The records Block Start

(** * usergroup-manager: the ElastiCache user discovery step

    A shallow embedding of [functions/usergroup-manager/fn.go].  The Go
    function [RunFunction] is a straight line of calls with early returns;
    it is embedded as one Rocq function that returns the two Go results
    together with the observed composite resource as it is in memory when
    the function returns and the trace of log lines and AWS calls.

    Calls into the function SDK that only build the response
    ([response.To], [response.Fatal], [response.SetContextKey],
    [response.SetDesiredCompositeResource], [response.ConditionTrue]) and
    the readers [request.GetCredentials] and [GetString] are written out.
    Calls whose result is decided outside the function (document
    conversion, AWS configuration loading, the ElastiCache API) are the
    fields of a [World]. *)

From Stdlib Require Import ZArith Ascii String.
From Stdlib.Strings Require Import Byte.
From Stdlib Require QArith_base.
From stdpp Require Import gmap strings list fin_maps pretty.

Set Warnings "-register-all".

Local Open Scope string_scope.
Local Open Scope list_scope.

(** ** Go values *)

(** A Go [error], kept as the text of its [Error()] method. *)
Definition error : Type := string.

(** [fmt.Errorf("<prefix>: %w", err)]: the wrapped error prints as the
    prefix followed by the text of the cause. *)
Definition Errorf_w (pfx : string) (err : error) : error := pfx +:+ err.

(** A finite [float64], as the rational it denotes. *)
Abbreviation float64 := QArith_base.Q.

(** A [[]byte]. *)
Abbreviation bytes := (list Byte.byte).

(** A Go value of type [any], with the dynamic types this program meets:
    what a JSON-like document holds, and the [int] and [[]string] the
    function stores itself.  A slice is the list of its elements: a nil
    slice and an empty one are both [[]]. *)
Inductive any : Type :=
  | Nil
  | Bool (b : bool)
  | Int (n : Z)
  | Float64 (x : float64)
  | Str (s : string)
  | Map (m : gmap string any)
  | Slice (l : list any)
  | Strings (l : list string).

(** ** google.golang.org/protobuf/types/known/structpb *)
Module structpb.

Inductive Value : Type :=
  | NullValue
  | NumberValue (x : float64)
  | StringValue (s : string)
  | BoolValue (b : bool)
  | StructValue (fields : gmap string Value)
  | ListValue (values : list Value).

(** A [Struct] is its [Fields] map. *)
Abbreviation Struct := (gmap string Value).

Definition NewStringValue (s : string) : Value := StringValue s.
Definition NewListValue (values : list Value) : Value := ListValue values.

End structpb.

(** ** github.com/crossplane/function-sdk-go/proto/v1 *)
Module fnv1.

Inductive Severity := SEVERITY_UNSPECIFIED | SEVERITY_FATAL | SEVERITY_WARNING | SEVERITY_NORMAL.
Inductive Target := TARGET_UNSPECIFIED | TARGET_COMPOSITE | TARGET_COMPOSITE_AND_CLAIM.
Inductive Status :=
  STATUS_CONDITION_UNSPECIFIED | STATUS_CONDITION_UNKNOWN | STATUS_CONDITION_TRUE | STATUS_CONDITION_FALSE.

Module Result.
Record t := mk { Severity : fnv1.Severity; Message : string; Target : option fnv1.Target }.
End Result.

(** The text given to [response.ConditionTrue] is kept in [Reason]; the
    function never attaches a further text to a condition. *)
Module Condition.
Record t := mk { Type_ : string; Status : fnv1.Status; Reason : string; Target : option fnv1.Target }.
End Condition.

Module Resource.
Record t := mk { Resource : option structpb.Struct; ConnectionDetails : gmap string bytes }.
End Resource.

Module State.
Record t := mk { Composite : option Resource.t; Resources : gmap string Resource.t }.
Definition empty : t := mk None ∅.
End State.

(** The [source] of a credential is a oneof with the single case
    [credential_data]. *)
Inductive Credentials :=
  | Credentials_CredentialData (data : gmap string bytes)
  | Credentials_unset.

Module RequestMeta.
Record t := mk { Tag : string }.
End RequestMeta.

Module ResponseMeta.
(** [Ttl] in seconds. *)
Record t := mk { Tag : string; Ttl : Z }.
End ResponseMeta.

Module RunFunctionRequest.
Record t := mk {
  Meta : option RequestMeta.t;
  Observed : option State.t;
  Desired : option State.t;
  Context : option structpb.Struct;
  Credentials : gmap string fnv1.Credentials }.
End RunFunctionRequest.

Module RunFunctionResponse.
Record t := mk {
  Meta : option ResponseMeta.t;
  Desired : option State.t;
  Results : list Result.t;
  Context : option structpb.Struct;
  Conditions : list Condition.t }.
End RunFunctionResponse.

(** The nil-safe getters of the generated code. *)
Definition GetTag (m : option RequestMeta.t) : string :=
  match m with Some m => RequestMeta.Tag m | None => "" end.

Definition GetObservedComposite (req : RunFunctionRequest.t) : option Resource.t :=
  RunFunctionRequest.Observed req ≫= State.Composite.

End fnv1.

Import fnv1.

(** ** github.com/crossplane/function-sdk-go/resource *)
Module resource.

(** [composite.Unstructured]: the [Object] of the embedded
    [unstructured.Unstructured]. *)
Module Composite.
Record t := mk { Object : gmap string any; ConnectionDetails : gmap string bytes }.
End Composite.

Module Credentials.
Record t := mk { Data : gmap string bytes }.
End Credentials.

(** [fieldpath]: a path of plain field names separated by dots (no
    brackets), split into its segments. *)
Fixpoint Parse_go (cur : string) (path : string) : list string :=
  match path with
  | EmptyString => [cur]
  | String c rest =>
      if Ascii.eqb c "."%char then cur :: Parse_go "" rest
      else Parse_go (cur +:+ String c "") rest
  end.

Definition Parse (path : string) : list string := Parse_go "" path.

(** Walk the segments: every step needs an object holding the field.  An
  error names the part of the path walked so far. *)
Fixpoint GetValue_go (walked segments : list string) (it : any) : error + any :=
match segments with
| [] => inr it
| f :: rest =>
    match it with
    | Map object =>
        match object !! f with
        | Some v => GetValue_go (walked ++ [f]) rest v
        | None => inl (String.concat "." (walked ++ [f]) +:+ ": no such field")
        end
    | _ => inl (String.concat "." walked +:+ ": not an object")
    end
end.

Definition GetValue (object : gmap string any) (path : string) : error + any :=
GetValue_go [] (Parse path) (Map object).

Definition GetString (object : gmap string any) (path : string) : error + string :=
  match GetValue object path with
  | inl err => inl err
  | inr (Str s) => inr s
  | inr _ => inl (path +:+ ": not a string")
  end.

End resource.

(** ** github.com/aws/aws-sdk-go-v2 *)
Module aws.

(** [credentials.StaticCredentialsProvider]: the three values as given. *)
Module StaticCredentialsProvider.
Record t := mk { AccessKeyID : string; SecretAccessKey : string; SessionToken : string }.
End StaticCredentialsProvider.

Definition NewStaticCredentialsProvider (key secret session : string) : StaticCredentialsProvider.t :=
  StaticCredentialsProvider.mk key secret session.

(** [types.User] of the ElastiCache service: the two fields the function
    reads, both pointers. *)
Module User.
Record t := mk { UserId : option string; UserName : option string }.
End User.

Module DescribeUsersOutput.
Record t := mk { Users : list User.t; Marker : option string }.
End DescribeUsersOutput.

(** [aws.ToString]: the pointed-to string, or the empty string for nil. *)
Definition ToString (p : option string) : string := default "" p.

End aws.

(** ** The world outside the function

    What the function cannot decide by itself: whether a protobuf document
    converts to an object and back, whether the AWS configuration loads,
    and what the ElastiCache API answers. *)
Record World := {
  aws_Config : Type;
  AsObject : option structpb.Struct → error + gmap string any;
  AsStruct : gmap string any → error + structpb.Struct;
  LoadDefaultConfig : string → aws.StaticCredentialsProvider.t → error + aws_Config;
  DescribeUsers : aws_Config → error + aws.DescribeUsersOutput.t
}.

(** What the function does that is seen from outside, in program order. *)
Inductive Event :=
  | Info (msg : string) (keysAndValues : list (string * any))
  | CallLoadDefaultConfig (region : string) (p : aws.StaticCredentialsProvider.t)
  | CallDescribeUsers.

(** ** github.com/crossplane/function-sdk-go/request *)
Module request.

(** A fresh composite with the connection details of the observed one,
    filled from the observed document. *)
Definition GetObservedCompositeResource (w : World) (req : RunFunctionRequest.t)
    : error + resource.Composite.t :=
  let composite := GetObservedComposite req in
  let details := default ∅ (Resource.ConnectionDetails <$> composite) in
  match AsObject w (composite ≫= Resource.Resource) with
  | inl err => inl err
  | inr object => inr (resource.Composite.mk object details)
  end.

Definition GetCredentials (req : RunFunctionRequest.t) (name : string)
    : error + resource.Credentials.t :=
  match RunFunctionRequest.Credentials req !! name with
  | None => inl (name +:+ ": credential not found")
  | Some (Credentials_CredentialData data) => inr (resource.Credentials.mk data)
  | Some Credentials_unset => inl "%!s(<nil>): not a supported credential source"
  end.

The records Block End

▸ Required action:
Among the lines above, some may include the string "Ascii"; state how many, and nothing more.

▸ Expected output:
2